Doing the numbers on how to lock in Budget backing

One Budget done and certain to pass. Two to go. That’s how to measure the life of this government: Budget by Budget till the third is passed in August 2008.

But equally important is the one after that. How does Labour get to present the 2009 Budget?

First it has to hold New Zealand First and United Future in until 2008. Then the computations get tricky.

The Greens will do as they did last term and vote against or abstain on Budgets they think not are green enough. The Maori party will probably vote against Budgets they think are not Maori enough. Both set the bar high.

So to be sure of beating off National and ACT, ministers must keep its two support parties sweet.

So Michael Cullen’s Budgets must deliver the post-election deals and give the small parties publicity for those elements.

So far he has, to the letter.

Among New Zealand First’s items: 1 per cent more on superannuation, a big racing tax cut, a start on adding 1250 more police by 2008, a focus on “elder care” in health spending, more money for the Office of Treaty Settlements and an “export year” in 2007. Add renewed waka-jumping legislation and no tolls on Tauranga’s second harbour bridge.

Accordingly, Winston Peters was all over the Budget on Thursday in the House. He hasn’t gushed like that since 1998 when he delivered the last of his two Budgets, shortly before Jenny Shipley fired him, then stole enough of his MPs to limp through the rest of her term — to defeat.

Helen Clark is a student of recent political history. She does not want a Shipley-style repeat. She treats Peters with respect and keeps in close touch, especially when there is trouble abroad.

Nor does Peters. Clark’s reward so far has been a vigorous ally in the House, with acid questions aimed to wound National.

A couple of weeks back, with the Telecom leak affair raging, Peters diverted attention with confidential Don Brash emails, of which he still has a stash, including some rather personal ones, for use at opportune times. (He was unconcerned at the collateral damage to United States sensitivities.)

But has Cullen delivered too much too soon? Would it have been better to dripfeed the post-election deals over three years?

Actually, that is what he thinks he is doing. Some items, such as the extra police, will need a full three years (though surely no government will truncate that). And there is also a large list yet to be done, not least the “seniors gold card” to identify oldies’ entitlement to public sector benefits and “negotiated commercial discounts” and a bill to at least select committee stage on Treaty of Waitangi principles.

Expect Clark and Cullen to play up New Zealand First’s role in election year.

And United Future’s. Peter Dunne is less precipitous than Peters and wants his wins mainly in 2008, to maximise impact, though he already has his business tax review under way and a discussion paper on family income splitting for tax.

Moreover, both he and Peters want a 30 per cent company tax rate.
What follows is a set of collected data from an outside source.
(** [executeApiCall] makes at most one upstream call and writes no log. *)
Lemma executeApiCall_calls block ins config w :
  exists calls,
    after_calls w (snd (executeApiCall block ins config w)) calls /\
    (List.length calls <= 1)%nat.
Proof.
  pose proof (executeApiCall_run block ins config w) as Hrun.
  destruct (buildParts block ins) as [parts|reason].
  - destruct (abortSignal config) as [delay|reason].
    + destruct Hrun as (r & w' & -> & Hw' & _). eexists. split; [exact Hw' | simpl; lia].
    + rewrite Hrun. exists []. split; [apply after_calls_refl | simpl; lia].
  - rewrite Hrun. exists []. split; [apply after_calls_refl | simpl; lia].
Qed.

(** [executeBlock], case by case. *)
Lemma executeBlock_run blockId ins config (isTest : bool) w :
  exists w1, after_calls w w1 [] /\
    match definitionOf w blockId with
    | Throws reason => executeBlock blockId ins config isTest w = (Throws reason, w1)
    | Returns None =>
        executeBlock blockId ins config isTest w
        = (Returns (failed ("Block not found: " +:+ blockId)), w1)
    | Returns (Some block) =>
        if isTest return Prop
        then executeBlock blockId ins config isTest w = (Returns (testResult blockId), w1)
        else match block_type block with
             | api_call =>
                 executeBlock blockId ins config isTest w = executeApiCall block ins config w1
             | transform =>
                 executeBlock blockId ins config isTest w
                 = (Returns {| be_status := success; be_outputs := Some ins;
                               rawResponse := None; be_error := None |}, w1)
             | t =>
                 executeBlock blockId ins config isTest w
                 = (Returns (failed ("Unsupported block type: " +:+ blockTypeName t)), w1)
             end
    end.
Proof.
  unfold definitionOf.
  destruct (cachedBlocks w !! blockId) as [block|] eqn:Hc;
    [|destruct (blocksFindOne w blockId) as [[block|]|reason] eqn:Hf];
    eexists;
    (split;
     [|unfold executeBlock; run_m; unfold getBlock, findBlock, setBlock; rewrite Hc, ?Hf;
       try (destruct isTest; [reflexivity|]; destruct (block_type block)); reflexivity]).
  - apply after_calls_refl.
  - split; try done. simpl. by rewrite app_nil_r.
  - apply after_calls_refl.
  - apply after_calls_refl.
Qed.

(** A dispatch makes at most one upstream call, none in test mode, and
    writes no execution log. *)
Lemma executeBlock_calls blockId ins config isTest w :
  exists calls,
    after_calls w (snd (executeBlock blockId ins config isTest w)) calls /\
    (List.length calls <= 1)%nat /\
    (isTest = true -> calls = []).
Proof.
  destruct (executeBlock_run blockId ins config isTest w) as (w1 & Hw1 & Hrun).
  assert (Hnone : forall o, executeBlock blockId ins config isTest w = (o, w1) ->
            exists calls,
              after_calls w (snd (executeBlock blockId ins config isTest w)) calls /\
              (List.length calls <= 1)%nat /\ (isTest = true -> calls = [])).
  { intros o ->. exists []. split_and!; [done | simpl; lia | done]. }
  destruct (definitionOf w blockId) as [[block|]|reason]; [|by eapply Hnone..].
  destruct isTest; [by eapply Hnone|].
  destruct (executeApiCall_calls block ins config w1) as (calls & Hw' & Hlen).
  destruct (block_type block); try (by eapply Hnone).
  rewrite Hrun. exists calls.
  split_and!; [apply (after_calls_trans _ _ _ _ _ Hw1 Hw') | done | done].
Qed.

(** One turn of the loop never throws. *)
Lemma runBlock_calls flowBlock blockId isTest context w :
  exists step w' calls,
    runBlock flowBlock blockId isTest context w = (Returns step, w') /\
    after_calls w w' calls /\
    (List.length calls <= 1)%nat /\
    (isTest = true -> calls = []).
Proof.
  unfold runBlock, try_catch. rewrite lift_run.
  destruct (resolveInputMappings (inputMappings flowBlock) context) as [blockInputs|reason].
  - destruct (executeBlock_calls (fb_blockId flowBlock) blockInputs
                (config flowBlock) isTest w) as (calls & Hw & Hlen & Htest).
    rewrite bind_run.
    destruct (executeBlock _ _ _ _ w) as [[r|reason] w']; simpl in Hw.
    + destruct (be_error r) as [e|]; [destruct (negb (continues flowBlock))|];
        eexists _, w', calls; by split_and!.
    + destruct (negb (continues flowBlock)); eexists _, w', calls; by split_and!.
  - destruct (negb (continues flowBlock)); eexists _, w, [];
      (split_and!; [reflexivity | apply after_calls_refl | simpl; lia | done]).
Qed.

Lemma runBlocks_calls flow isTest executionOrder context w :
  exists r w' calls,
    runBlocks flow isTest executionOrder context w = (Returns r, w') /\
    after_calls w w' calls /\
    (List.length calls <= List.length executionOrder)%nat /\
    (isTest = true -> calls = []).
Proof.
  revert context w. induction executionOrder as [|blockId rest IH]; intros context w; simpl.
  { eexists _, w, []. split_and!; [reflexivity | apply after_calls_refl | done | done]. }
  destruct (List.find _ (blocks flow)) as [flowBlock|].
  - rewrite bind_run.
    destruct (runBlock_calls flowBlock blockId isTest context w)
      as (step & w1 & calls1 & -> & Hw1 & Hlen1 & Htest1).
    destruct step as [e|context'].
    + eexists _, w1, calls1. split_and!; [reflexivity | done | lia | done].
    + destruct (IH context' w1) as (r & w2 & calls2 & -> & Hw2 & Hlen2 & Htest2).
      eexists _, w2, (calls1 ++ calls2).
      split_and!; [reflexivity | by eapply after_calls_trans | rewrite length_app; lia |].
      intros Ht. by rewrite Htest1, Htest2.
  - destruct (IH context w) as (r & w2 & calls2 & -> & Hw2 & Hlen2 & Htest2).
    eexists _, w2, calls2. split_and!; [reflexivity | done | lia | done].
Qed.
Cullen could dangle that before them for the 2008 Budget.

So there is every reason to think the two support parties will see the government through three Budgets.

But what then?

Dunne’s core Labour instincts were on show over the taxing of offshore investments last month. But he was in a National cabinet in 1996, had tea with Brash last election and will in 2008 stick with his commitment to talk first with the major party which gets the most votes.

Peters will almost certainly take the same tack. His aversion to National as a whole is much less intense than his aversion to Brash, the result of Brash’s hard line on Tauranga last year and, New Zealand First believes, his dismissal in advance of Peters as a support partner.

A change of leader might well tone down Peters’ feral attitude to National.

This poses complex calculations for Clark. New Zealand First can lose only 0.7 per cent vote share in 2008 before it goes below 5 per cent and exits Parliament.

Would Clark be better or worse off then? If New Zealand First 2005’s vote was mainly Labour-leaning and thus a plunge below 5 per cent would tip votes to Labour, that would lift her chances of out-polling National again and securing her fourth term.

But if the fallout from a sub-5 per cent plunge went National, as in 2005, she would need a stronger Green presence to give her more overall votes than National-ACT-United Future-Maori party — though most additional Green votes would likely come from Labour. Better in that event to prop up New Zealand First.

Much depends on Peters, obviously. He likes being Foreign Minister. He has prestige. By 2008 he should be more on top of his brief and look the part more. He gets on well enough with Clark. Why end a fine affair?

Why indeed? But he is an instinctive outsider, which brought adulation from other outsiders. And he has an almost self-destructive streak, which has denied him the respectability he craves.

Can even a wily Clark-Cullen 2008 Budget trump that?